Stored items
Lemma float_of_int_overflow (z : Z) :
  2 ^ 1024 <= Z.abs z -> float_of_int z = Raise OverflowError.
Proof.
  intros H. unfold float_of_int.
  assert (Hm : (2 ^ 1024 <= Z.abs_N z)%N).
  { apply N2Z.inj_le. rewrite N2Z.inj_abs_N, N2Z.inj_pow. exact H. }
  set (m := Z.abs_N z) in *.
  assert (HL : (1024 <= N.log2 m)%N).
  { rewrite <- (N.log2_pow2 1024) by lia. apply N.log2_le_mono. exact Hm. }
  assert (Hm0 : m <> 0%N).
  { intros E. rewrite E in HL. cbn in HL. lia. }
  assert (Hs : (53 < N.size m)%N) by (rewrite N.size_log2 by exact Hm0; lia).
  destruct (N.leb_spec (N.size m) 53) as [Hle|_]; [lia|].
  destruct (float_of_int_leading m Hs) as [Hlead _].
  replace (2 ^ 1024 <=? div_half_even m (2 ^ (N.size m - 53)) * 2 ^ (N.size m - 53))%N
    with true; [reflexivity|].
  symmetry. apply N.leb_le.
  apply (N.le_trans _ (2 ^ N.log2 m)); [|exact Hlead].
  apply N.pow_le_mono_r; [discriminate|exact HL].
Qed.

(** The float of a non-zero integer is not a zero. *)
Lemma float_of_int_sign (z : Z) (x : pyfloat) :
  float_of_int z = Ok x -> ge0 (PFloat x) = Ok (0 <=? z).
Proof.
  unfold float_of_int.
  destruct (N.leb_spec (N.size (Z.abs_N z)) 53) as [Hle|Hgt].
  - intros [= <-]. unfold ge0, float_gt0, float_is_zero. f_equal.
    destruct (Z.ltb_spec z 0), (Z.leb_spec 0 z), (N.eqb_spec (Z.abs_N z) 0);
      try reflexivity; lia.
  - destruct (float_of_int_leading _ Hgt) as [_ Hq].
    destruct (_ <=? _)%N; [discriminate|]. intros [= <-].
    unfold ge0, float_gt0, float_is_zero. f_equal.
    destruct (N.eqb_spec (div_half_even (Z.abs_N z) (2 ^ (N.size (Z.abs_N z) - 53))) 0)
      as [E|_]; [destruct (Hq E)|].
    destruct (Z.ltb_spec z 0), (Z.leb_spec 0 z); try reflexivity; lia.
Qed.
(** C2.  A depth packing other than [BasicDepthPacking] makes
    [setDepthTexture] throw during the call itself, on the illumination pass,
    on the compositor pass and on [GodraysPass]; and [render] never throws
    that error. *)
Theorem setDepthTexture_rejects_unsupported_packing
    (depthTexture : THREE.Texture) (d : THREE.DepthPackingStrategies) :
  d <> THREE.BasicDepthPacking ->
  (forall self : GodraysIllumPass.t,
     completion (GodraysIllumPass.setDepthTexture depthTexture (Some d) self)
     = Throw (Error "Only BasicDepthPacking is supported")) /\
  (forall self : GodraysCompositorPass.t,
     completion (GodraysCompositorPass.setDepthTexture depthTexture (Some d) self)
     = Throw (Error "Only BasicDepthPacking is supported")) /\
  (forall self : GodraysPass.t,
     completion (GodraysPass.setDepthTexture depthTexture (Some d) self)
     = Throw (Error "Only BasicDepthPacking is supported")) /\
  (forall inputBuffer outputBuffer r (self : GodraysPass.t),
     completion (GodraysPass.render inputBuffer outputBuffer (r, self))
     <> Throw (Error "Only BasicDepthPacking is supported")).
Proof.
  intros Hd. repeat split; intros.
  - now rewrite illum_setDepthTexture_unsupported.
  - now rewrite compositor_setDepthTexture_unsupported.
  - now rewrite pass_setDepthTexture_unsupported.
  - intros H. apply render_throws_only_TypeError in H. discriminate.
Qed.

Lemma setDepthTexture_rejects_unsupported_packing_witness :
  completion
    (GodraysPass.setDepthTexture Scene.sceneDepthTexture
       (Some THREE.RGBADepthPacking) Scene.pass)
  = Throw (Error "Only BasicDepthPacking is supported").
Proof.
  refine (proj1 (proj2 (proj2
    (setDepthTexture_rejects_unsupported_packing Scene.sceneDepthTexture
       THREE.RGBADepthPacking _))) Scene.pass).
  discriminate.
Defined.

(** C10.  When [GodraysPass.setDepthTexture] throws on an unsupported
    packing, the illumination material already holds the new texture as its
    [sceneDepth], and the compositor pass is exactly as it was: its check
    comes before its assignment, and it is not reached anyway. *)
Theorem setDepthTexture_throw_is_not_atomic (depthTexture : THREE.Texture)
    (d : THREE.DepthPackingStrategies) (self : GodraysPass.t) :
  d <> THREE.BasicDepthPacking ->
  let r := GodraysPass.setDepthTexture depthTexture (Some d) self in
  completion r = Throw (Error "Only BasicDepthPacking is supported") /\
  GodraysMaterial.sceneDepth
    (GodraysIllumPass.material (GodraysPass.illumPass (state_after r)))
    = Some depthTexture /\
  GodraysPass.compositorPass (state_after r) = GodraysPass.compositorPass self /\
  (forall cp : GodraysCompositorPass.t,
     state_after (GodraysCompositorPass.setDepthTexture depthTexture (Some d) cp)
     = cp).
Proof.
  intros Hd. cbv zeta.
  rewrite pass_setDepthTexture_unsupported by assumption.
  repeat split.
  intros cp. now rewrite compositor_setDepthTexture_unsupported.
Qed.

Lemma setDepthTexture_throw_is_not_atomic_witness :
  let r := GodraysPass.setDepthTexture Scene.sceneDepthTexture
             (Some THREE.RGBADepthPacking) Scene.pass in
  GodraysMaterial.sceneDepth
    (GodraysIllumPass.material (GodraysPass.illumPass (state_after r)))
    = Some Scene.sceneDepthTexture /\
  GodraysCompositorMaterial.sceneDepth
    (GodraysCompositorPass.fullscreenMaterial
       (GodraysPass.compositorPass (state_after r)))
    = None.
Proof.
  cbv zeta.
  destruct (setDepthTexture_throw_is_not_atomic Scene.sceneDepthTexture
              THREE.RGBADepthPacking Scene.pass ltac:(discriminate))
    as (_ & Hillum & Hcomp & _).
  split; [exact Hillum | rewrite Hcomp; reflexivity].
Defined.

(** ** A light without a shadow object *)

Lemma illum_updateUniforms_without_shadow (p : GodraysPassProps.t)
    (params : GodraysPassParams.t) (self : GodraysIllumPass.t) :
  THREE.PointLight.shadow (GodraysPassProps.pointLight p) = None ->
  GodraysIllumPass.updateUniforms p params self
  = (Throw (Error "Point light must have shadow"), self).
Proof.
  intros Hsh. unfold GodraysIllumPass.updateUniforms. rewrite Hsh. reflexivity.
Qed.

Lemma illum_new_without_shadow (p : GodraysPassProps.t)
    (params : GodraysPassParams.t) :
  THREE.PointLight.shadow (GodraysPassProps.pointLight p) = None ->
  GodraysIllumPass.new p params = Throw (Error "Point light must have shadow").
Proof.
  intros Hsh. unfold GodraysIllumPass.new.
  rewrite illum_updateUniforms_without_shadow by assumption. reflexivity.
Qed.

(** The constructor returns exactly when the light has its shadow object. *)
Lemma pass_new_with_shadow (light : THREE.PointLight.t)
    (camera : THREE.Camera.t) (partialParams : PartialParams.t)
    (sh : THREE.PointLightShadow.t) :
  THREE.PointLight.shadow light = Some sh ->
  exists self, GodraysPass.new light camera partialParams = Normal self.
Proof.
  intros Hsh.
  unfold GodraysPass.new, GodraysIllumPass.new, GodraysIllumPass.updateUniforms.
  cbn [GodraysPassProps.pointLight GodraysPassProps.camera].
  rewrite Hsh. cbn [modify].
  rewrite (setParams_with_shadow _ _ sh) by exact Hsh.
  eexists. reflexivity.
Qed.

Lemma populateParams_ofParams (params : GodraysPassParams.t) :
  populateParams (PartialParams.ofParams params) = params.
Proof. destruct params as [d m es er da [r g b]]. reflexivity. Qed.
(** * cancel-source: one-shot cooperative cancellation

    A shallow embedding of [src/cancel-source.js].  Every call of
    [createCancelSource] allocates one closure environment (the [data]
    record and the [callback] variable captured by [once]); the model keeps
    these environments in a heap indexed by allocation order, so that the
    token and the cancel callable of one pair are two views of one heap
    cell, as the closures are in the source.

    Listeners are JavaScript values.  Client functions are represented by
    an identity and a finite script of calls into the library, which is
    enough to express re-entrancy (a listener cancelling, subscribing or
    unsubscribing while it is being notified) and throwing listeners. *)

From Stdlib Require Import ZArith String List Lia Bool.
From stdpp Require Import base list.
Import ListNotations.

(** ** Values *)

(** The JavaScript values that flow through the library: reasons and
    listeners.  Numbers are kept as integers together with [VNaN]; only
    their truthiness and [===] matter here.  Objects and functions carry an
    identity.  [VCancel p] is the callable returned by [once] for the pair
    allocated at heap index [p].  [VFun id body] is a client function: [id]
    is its identity and [body] what it does when called. *)
Inductive value : Type :=
| VUndefined
| VNull
| VBool (b : bool)
| VNum (n : Z)
| VNaN
| VStr (str : string)
| VObject (id : nat)
| VError (id : nat) (message : string)
| VCancel (p : nat)
| VFun (id : nat) (body : list action)

(** What a client function may do: call a pair's [cancel], call a token's
    [subscribe], call the [unsubscribe] of the subscription obtained for a
    listener on a token, call the factory, or throw. *)
with action : Type :=
| ACancel (p : nat) (reason : value)
| ASubscribe (p : nat) (listener : value)
| AUnsubscribe (p : nat) (listener : value)
| ACreate (parentTokens : list nat)
| AThrow (error : value).

(** [Boolean(v)], the test used by [reason || ...] and [if (data.reason)]. *)
Definition truthy (v : value) : bool :=
  match v with
  | VUndefined | VNull | VNaN => false
  | VBool b => b
  | VNum n => negb (Z.eqb n 0)
  | VStr str => negb (String.eqb str ""%string)
  | VObject _ | VError _ _ | VCancel _ | VFun _ _ => true
  end.

(** [typeof v === 'function']. *)
Definition callable (v : value) : bool :=
  match v with
  | VCancel _ | VFun _ _ => true
  | _ => false
  end.

(** [a === b]: primitives by value ([NaN] differs from itself), objects and
    functions by identity. *)
Definition strict_eq (a b : value) : bool :=
  match a, b with
  | VUndefined, VUndefined => true
  | VNull, VNull => true
  | VBool x, VBool y => Bool.eqb x y
  | VNum x, VNum y => Z.eqb x y
  | VStr x, VStr y => String.eqb x y
  | VObject x, VObject y => Nat.eqb x y
  | VError x _, VError y _ => Nat.eqb x y
  | VCancel x, VCancel y => Nat.eqb x y
  | VFun x _, VFun y _ => Nat.eqb x y
  | _, _ => false
  end.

TASK BRIEF
Extract all lines of the records above that include "repeat".

REPLY
  intros Hd. repeat split; intros.
  repeat split.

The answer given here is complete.